Fuente: American Tract Society Bible Dictionary
Gethsemane
Gethsemani (Hebrew gat, press, and semen, oil) is the place in which Jesus Christ suffered the Agony and was taken prisoner by the Jews. Saint Mark (xiv, 32) calls it chorion, a “a place” or “estate”; St. John (xviii, 1) speaks of it as kepos, a “garden” or “orchard”. In the East, a field shaded by numerous fruit trees and surrounded by a wall of loose stone or a quickset hedge forms the el bostan, the garden. The name “oil-press” is sufficient indication that it was planted especially with olive trees. According to the Greek version and others, St. Mathew (xxvi, 36) designates Gethsemani by a term equivalent to that used by St. Mark. The Vulgate renders chorion by the word villa, but there is no reason to suppose that there was a residence there. St. Luke (xxii, 39) refers to it as “the Mount of Olives”, and St. John (xviii, 1) speaks of it as being “over the brook Cedron”. According to St. Mark, the Savior was in the habit of retiring to this place; and St. John writes: Judas also, who betrayed him, knew the place; because Jesus had often resorted thither together with his disciples”.

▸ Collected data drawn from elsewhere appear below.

(** C6: the two stores behave as one map from RIDs to values. Storing a value of any type, as
    a worker's intermediate result or persistently in a relation's partition, returns a RID
    that held nothing, marks it local exactly when it was stored locally, reading it gives
    the value back, and every other RID keeps its value. Freeing the RID with [freeLocal]
    removes exactly it when it is local, and nothing when it is persistent. *)
Theorem store_put_get (s : store) (t : vtype) (v : vty t) (local : bool) (p : RID) :
  store_ok s -> room s t v local p ->
  exists rid s' s'', put t INVALID_RID v local p s = (Ok rid, s') /\
    islocal rid = local /\ stored s s' t v rid /\
    get t rid s' = (Ok v, s'') /\ st_equiv s' s'' /\
    exists s3, freeLocal t rid s' = (Ok tt, s3) /\ store_ok s3 /\
      view s3 t rid = (if local then None else Some v) /\
      (forall t' k, in_u64 k -> (t', k) <> (t, rid) -> view s3 t' k = view s' t' k).
Proof.
  intros Hok Hroom.
  assert (exists rid s', put t INVALID_RID v local p s = (Ok rid, s') /\ islocal rid = local /\
            stored s s' t v rid) as (rid & s' & Hr & Hl & Hst).
  { destruct local.
    - destruct (put_local_spec s t v p Hok Hroom) as (rid & s' & H1 & H2 & H3 & _). eauto.
    - destruct (put_global_spec s t v p Hok Hroom) as (rid & s' & H1 & H2 & _ & H3 & _ & _). eauto. }
  destruct (get_spec s' t rid v (stored_ok _ _ _ _ _ Hst) (stored_view _ _ _ _ _ Hst))
    as (s'' & Hg & _ & He).
  destruct (free_spec s' t rid (stored_ok _ _ _ _ _ Hst) (stored_u64 _ _ _ _ _ Hst)) as (s3 & Hf & Hok3 & _ & Hnone & Hrest & _).
  exists rid, s', s''. split_and!; auto. exists s3. split_and!; auto. destruct local; [now apply Hnone|].
  rewrite freeLocal_eq, Hl in Hf. unfold retM in Hf. injection Hf as <-. exact (stored_view _ _ _ _ _ Hst).
Qed.

Lemma st_empty_ok : store_ok st_empty.
Proof.
  split; [apply local_empty_ok|]. split; [apply kv_ok_empty|]. intros p. unfold kv_part.
  cbn [st_kv st_empty kv_empty fk_files]. rewrite lookup_empty. simpl (default _ _).
  split; intros; [destruct t|]; reflexivity.
Qed.

Lemma store_put_get_witness :
  exists rid s' s'', put TText INVALID_RID [97; 98] false 5 st_empty = (Ok rid, s') /\
    islocal rid = false /\ stored st_empty s' TText [97; 98] rid /\
    get TText rid s' = (Ok [97; 98], s'') /\ st_equiv s' s'' /\
    exists s3, freeLocal TText rid s' = (Ok tt, s3) /\ store_ok s3 /\ view s3 TText rid = Some [97; 98] /\
      (forall t' k, in_u64 k -> (t', k) <> (TText, rid) -> view s3 t' k = view s' t' k).
Proof.
  apply (store_put_get st_empty TText [97; 98] false 5 st_empty_ok).
  split; [split; [split; reflexivity || easy|vm_compute; congruence]|].
  split; [repeat constructor; lia|]. split; vm_compute; congruence.
Defined.

(** ** Replacing persistent values *)

(** What a persistent RID holds. *)
Definition gview (s : FileMapKV) (t : vtype) (key : RID) : option (vty t) :=
  pview (kv_part s (rid_partition key)) t (rid_index key).

Definition pcap (t : vtype) : Z :=
  match t with
  | TInt | TFloat => MAX_ARRAY_ELE_NUM 4
  | TTimestamp => MAX_ARRAY_ELE_NUM 8
  | TText => TEXT_MAX_ARRAY_ELE_NUM
  end.

Definition wf_text {t : vtype} : vty t -> Prop :=
  match t with
  | TText => cstr
  | _ => fun _ => True
  end.

Definition text_end (s : FileMapKV) (p : RID) : Z := ts_end (p_text (kv_part s p)).

Lemma kv_replace_run s t key v :
  kv_ok s -> islocal key = false -> rid_index key < MAX_ARRAY_ELE_NUM (fsizeof t) ->
  let x := p_get t (kv_part s (rid_partition key)) in
  kv_replace t key v s =
    (Ok key, kv_with s (rid_partition key)
               (p_set t (mkFstore (fs_cur x) (<[rid_index key := v]> (fs_arr x)))
                        (kv_part s (rid_partition key)))).
Proof.
  intros Hok Hl Hi x. unfold kv_replace, bindM. apply Z.eqb_neq in Hl.
  rewrite on_partition_run by assumption. unfold zoomM. rewrite fs_replace_run by exact Hi. reflexivity.
Qed.

Lemma rid_parts_inj k k' :
  in_u64 k -> in_u64 k' -> rid_partition k = rid_partition k' -> rid_index k = rid_index k' -> k = k'.
Proof. intros H H' Hp Hi. rewrite <- (make_rid_of_parts k H), <- (make_rid_of_parts k' H'). congruence. Qed.

(** Replacing one store of the partition of [key] changes nothing but [key]'s value. *)
Lemma gview_with s t key ps v :
  in_u64 key ->
  pview ps t (rid_index key) = Some v ->
  (forall t' i, (t', i) <> (t, rid_index key) ->
     pview ps t' i = pview (kv_part s (rid_partition key)) t' i) ->
  gview (kv_with s (rid_partition key) ps) t key = Some v /\
  forall t' k, in_u64 k -> (t', k) <> (t, key) ->
    gview (kv_with s (rid_partition key) ps) t' k = gview s t' k.
Proof.
  intros Hk Hv Hf. unfold gview. split.
  - now rewrite kv_part_with, decide_True by reflexivity.
  - intros t' k Hu Hne. rewrite kv_part_with. case_decide as E; [|reflexivity]. rewrite <- E in *.
    rewrite Hf, E; [reflexivity|]. intros [= -> Hi]. apply Hne. f_equal. now apply rid_parts_inj.
Qed.

Lemma greplace_spec s t key (v : vty t) :
  kv_ok s -> in_u64 key -> islocal key = false -> rid_index key < pcap t -> wf_text v ->
  text_end s (rid_partition key) + text_size v <= STORE_SIZE ->
  exists s', greplace t key v s = (Ok key, s') /\ kv_ok s' /\ gview s' t key = Some v /\
    (forall t' k, in_u64 k -> (t', k) <> (t, key) -> gview s' t' k = gview s t' k) /\
    (forall p, text_end s' p <= text_end s p + text_size v).
Proof.
  intros Hok Hk Hl Hi Hwf Hend.
  destruct t; cbn [greplace pcap text_size wf_text] in *;
    unfold kv_replaceInt, kv_replaceFloat, kv_replaceTimestamp.
  1-3: rewrite kv_replace_run by assumption; eexists; split; [reflexivity|];
    split; [apply kv_ok_with_fixed; [exact Hok|apply (proj2 Hok (rid_partition key))]|];
    apply and_assoc; split;
    [apply gview_with; [exact Hk| |];
     [cbn [pview p_set p_get p_int p_float p_timestamp]; unfold fview; cbn [fs_arr];
      rewrite (proj2 (Z.ltb_lt _ _) Hi); apply lookup_insert_eq
     |intros [] i Hne; cbn [pview p_set p_get p_int p_float p_timestamp p_text]; try reflexivity;
      unfold fview; cbn [fs_arr]; rewrite lookup_insert_ne; [reflexivity|intros <-; now apply Hne]]
    |intros p; unfold text_end; rewrite kv_part_with; case_decide as E; [rewrite p_text_set, E|]; lia].
  set (p := rid_partition key) in *. destruct (proj2 Hok p FInt) as [_ Ht].
  destruct (ts_write_spec (p_text (kv_part s p)) (rid_index key) v Ht Hwf) as (x & Hw & Hx & _ & Hv & Hf).
  { unfold text_end in Hend. lia. }
  assert (Hend' : ts_end x = ts_end (p_text (kv_part s p)) + (Z.of_nat (length v) + 1)).
  { rewrite ts_write_run in Hw by (unfold text_end in Hend; assumption || lia). now injection Hw as <-. }
  exists (kv_with s p (p_set_text x (kv_part s p))). split.
  { unfold kv_replaceString, bindM. apply Z.eqb_neq in Hl. fold p. rewrite on_partition_run by assumption.
    unfold zoomM, ts_replace, bindM. rewrite checkM_true by now apply Z.ltb_lt. now rewrite Hw. }
  split; [now apply kv_ok_with_text|]. apply and_assoc. split.
  - apply gview_with; [exact Hk| |].
    + cbn [pview p_set_text p_text]. unfold tview. now rewrite (proj2 (Z.ltb_lt _ _) Hi).
    + intros [] i Hne; cbn [pview p_set_text p_int p_float p_timestamp p_text]; try reflexivity.
      unfold tview. rewrite Hf; [reflexivity|]. intros ->. now apply Hne.
  - intros q. unfold text_end. rewrite kv_part_with. case_decide as E; [rewrite E; cbn [p_set_text p_text]|]; lia.
Qed.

A place so memorable, to which all the Evangelists direct attention, was not lost sight of by the early Christians. In his “Onomasticon,” Eusebius of Caesarea says that Gethsemani is situated “at the foot of the Mount of Olives”, and he adds that “the faithful were accustomed to go there to pray”. In 333 the Pilgrim of Bordeaux visited the place, arriving by the road which climbs to the summit of the mountain, i.e. beyond the bridge across the valley of Josaphat. In the time of the Jews, the bridge which spanned the torrent of Cedron occupied nearly the same place as one which is seen there to-day, as is testified by the ancient staircase cut in the rock, which on one side came down from the town and on the other wound to the top of the mountain. Petronius, Bishop of Bologna (c. 420), and Sophronius, Patriarch of Jerusalem, speak of this immense staircase and two other pilgrims counted the steps. Traces of it are still to be seen on the side towards the city, and numerous steps, very large and well-preserved, have been discovered above the present Garden of Gathsemani. The Pilgrim of Bordeaux notes “to the left, among the vines, the stone where Judas Iscariot betrayed Christ”. In translating the “Onomasticon” of Eusebius, St. Jerome adds to the article Gethsemani the statement that “a church is now built there” (Onomasticon, ed. Klostermann, p. 75). St. Sylvia of Aquitania (385-388) relates that on Holy Thursday the procession coming down from the Mount of Olives made a station at “the beautiful church” built on the spot where Jesus underwent the Agony. “From there”, she adds, “they descend to Gethsemani where Christ was taken prisoner” (S. Silviae Aquit. Peregr., ed. Gamurrini, 1888, pp. 62-63). This church, remarkable for its beautiful columns (Theophanes, Chronogr. ad an. 682), was destroyed by the Persians in 614; rebuilt by the Crusaders, and finally razed, probably in 1219. Arculf (c. 670), St. Willibald (723), Daniel the Russian (1106), and John of Wurzburg (1165) mention the Church of the Agony. The foundations have recently been discovered at the place indicated by them, i. e. at a very short distance from the south-east corner of the present Garden of Gethsemani.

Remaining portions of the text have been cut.